No era esa la única complicación a la que López, Coudous y Guarinelo tuvieron que atender. Los cocineros trabajaban en la cocina de equipaje que, aunque tenía su sitio en el barco, era totalmente desmontable, por si era necesario en caso de ataques. El fuego, en una nave de madera, también estaba muy controlado para evitar incendios y para no ser vistos por el enemigo (durante las noches), así que el rancho se solía comer frío. El Diccionario de construcción naval del Marqués de la Victoria (1756) recoge los utensilios con los que trabajaban los improvisados chefs: el caldero (su instrumento clave), el horno, barricas de aceite o “un saquillo de azafrán y una caja de especias” para darle algo de color y gracia a las comidas.
Con esos mimbres, los cocineros hacían lo que buenamente podían. Apenas han llegado hasta nuestros días algunas recetas elaboradas en el mar. El historiador Vicente Ruiz García recogió y actualizó una decena de ellas en el libro Cocina a bordo, donde cita referencias como la menestra de chícharos con bacalao o el capón de galera, una suerte de gazpacho con trozos de bizcocho, vinagre y restos de anchoas. El hambre hacía el resto. “No había otra cosa que no escuchara más un marinero que a su propio estómago”, como rememora Vera Moya Sordo en su artículo Aspectos del Servicio Naval y la vida a bordo en las Flotas Reales, citado en la investigación del Archivo Provincial.

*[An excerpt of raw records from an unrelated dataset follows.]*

(** The same for an in-place operation [a op= b]: the result must have the
    shape of [a], so only [b] may be repeated. *)
Definition bcast_into {A B} (f : A -> B -> result A) (a : list A) (b : list B)
  : result (list A) :=
  if length a =? length b then rmap2 f a b
  else match b with
       | [y] => rmap (fun x => f x y) a
       | _ => Err ValueError
       end.

(** [a - b] on vectors. *)
Definition vsub (a b : vec) : result vec := bcast (fun p q => Ok (nsub p q)) a b.

(** [np.add.reduce] and [np.linalg.norm(., axis=-1)] on one cell. *)
Definition nsum (l : list num) : num := fold_left nadd l (Fin 0).

Definition norm (v : vec) : num := nsqrt (nsum (map (fun a => nmul a a) v)).

(** [dist_fn = lambda x, ws: np.linalg.norm(ws-x, axis=-1)]; [ws] is
    whatever [self.weights] holds, [None] included. *)
Definition dist_fn (x : vec) (ws : option grid) : result dists :=
  match ws with
  | None => Err TypeError
  | Some w =>
      rmap (rmap (fun cell => (d <-- vsub cell x ;; Ok (norm d))%res)) w
  end.

(** [np.argmin] on a flat array: the first NaN if there is one, the first
    least element otherwise; an empty array raises. *)
Fixpoint argmin_from (best : num) (besti i : nat) (l : list num) : nat :=
  match l with
  | [] => besti
  | a :: l' =>
      if isnan best then besti
      else if negb (nleb best a) then argmin_from a i (S i) l'
      else argmin_from best besti (S i) l'
  end.

Definition argmin (l : list num) : result nat :=
  match l with
  | [] => Err ValueError
  | a :: l' => Ok (argmin_from a 0 1 l')
  end.

(** [np.unravel_index(i, (rows, cols))]. *)
Definition unravel_index (i : nat) (shape : nat * nat) : result (nat * nat) :=
  let (rows, cols) := shape in
  if i <? rows * cols then Ok (i / cols, i mod cols) else Err ValueError.

(** [ndarray.min()] and [ndarray.mean()]. *)
Definition nmin2 (a b : num) : num :=
  if isnan a then a else if negb (nleb a b) then b else a.

Definition nmin (l : list num) : result num :=
  match l with
  | [] => Err ValueError
  | a :: l' => Ok (fold_left nmin2 l' a)
  end.

Definition mean (l : list num) : num := ndiv (nsum l) (of_nat (length l)).

(** [np.linspace(start, stop, n)]. *)
Definition linspace (start stop : R) (n : nat) : list num :=
  match n with
  | 0 => []
  | 1 => [Fin start]
  | _ => map (fun i => Fin (start + INR i * ((stop - start) / INR (n - 1))))
             (seq 0 n)
  end.

(** [np.meshgrid(alpha, beta)]: both of shape [(len beta, len alpha)]. *)
Definition meshgrid (alpha beta : list num) : dists * dists :=
  (map (fun _ => alpha) beta, map (fun b => map (fun _ => b) alpha) beta).

(* ================================================================== *)
(** * The collaborators outside the repository *)
(* ================================================================== *)

(** What [PCA(n_components=2).fit(X)] leaves in the estimator: two
    variances and two components, the rows of one 2-D array. *)
Record PCA : Type := mkPCA {
  explained_variance_ : num * num;
  components_ : vec * vec
}.

(** The random generator, scikit-learn and the selection order of
    [np.argpartition] are not part of the repository. *)
Record Env : Type := mkEnv {
  (** the standard normal samples [np.random.randn] draws, in order *)
  randn_draw : nat -> R;
  (** [np.random.permutation(X)] as called in the given epoch *)
  permutation : nat -> list vec -> list vec;
  (** [PCA(n_components=2).fit(X)] *)
  pca_fit : list vec -> result PCA;
  (** the index order [np.argpartition(a, kth)] returns *)
  argpartition_order : list num -> nat -> list nat
}.

(** [np.random.randn(rows, cols, dim)]: the array is filled in row-major
    order. *)
Definition randn (draw : nat -> R) (rows cols dim : nat) : grid :=
  map (fun r =>
    map (fun c =>
      map (fun k => Fin (draw ((r * cols + c) * dim + k))) (seq 0 dim))
      (seq 0 cols))
    (seq 0 rows).

(** [np.argpartition(a, kth)]: [kth] must index the array. *)
Definition np_argpartition (order : list num -> nat -> list nat)
    (a : list num) (kth : nat) : result (list nat) :=
  if kth <? length a then Ok (order a kth) else Err ValueError.

(** The contract of [np.argpartition] on one array: a permutation of the
    indices whose entry [kth] is in sorted position, nothing greater before
    it and nothing smaller after it. *)
Definition partitioned (a : list num) (kth : nat) (order : list nat) : Prop :=
  Permutation order (seq 0 (length a)) /\
  forall p q, p <= kth -> kth <= q -> q < length a ->
    sort_leb (nth (nth p order 0) a NaN) (nth (nth q order 0) a NaN) = true.

(** One selection order that honours the contract for every array: the
    indices sorted by their entries, equal entries in index order. *)
Fixpoint insert_by (a : list num) (i : nat) (l : list nat) : list nat :=
  match l with
  | [] => [i]
  | j :: l' =>
      if sort_leb (nth i a NaN) (nth j a NaN) then i :: l
      else j :: insert_by a i l'
  end.

Definition sorted_order (a : list num) : list nat :=
  fold_right (insert_by a) [] (seq 0 (length a)).

(* ================================================================== *)
(** * SOM *)
(* ================================================================== *)

Record SOM : Type := mkSOM {
  grid_sz : nat * nat;
  input_dim : nat;
  init : string;
  som_dist_fn : vec -> option grid -> result dists;
  weights : option grid
}.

Nada se sabe de cómo les fue en su tarea a López, Coudous y Guarinelo o si volvieron vivos. Solo del segundo se conoce que embarcó en un buque, el San Martín, que tardó la friolera de dos años en llegar a su destino, Callao (Perú), tras muchas vicisitudes. Lo que sí parece claro es que a Sebastián Reyes, Francisco de Sotto y Antonio Mercadel probablemente les costase la vida. Los tres fueron cocineros a bordo de barcos del siglo XVIII y todos tuvieron que redactar sus testamentos a la carrera, estando ya ingresados en el Real Hospital de Cádiz “gravemente enfermos”, como rememora Ortega. De nuevo, es ignoto cuándo o de qué murieron, pero esas señas en sus legados testamentarios dan pistas de que sus historias no debieron acabar muy bien. En sus casos, la gesta de ser cocineros de ida y vuelta fue tan heroica como mortal.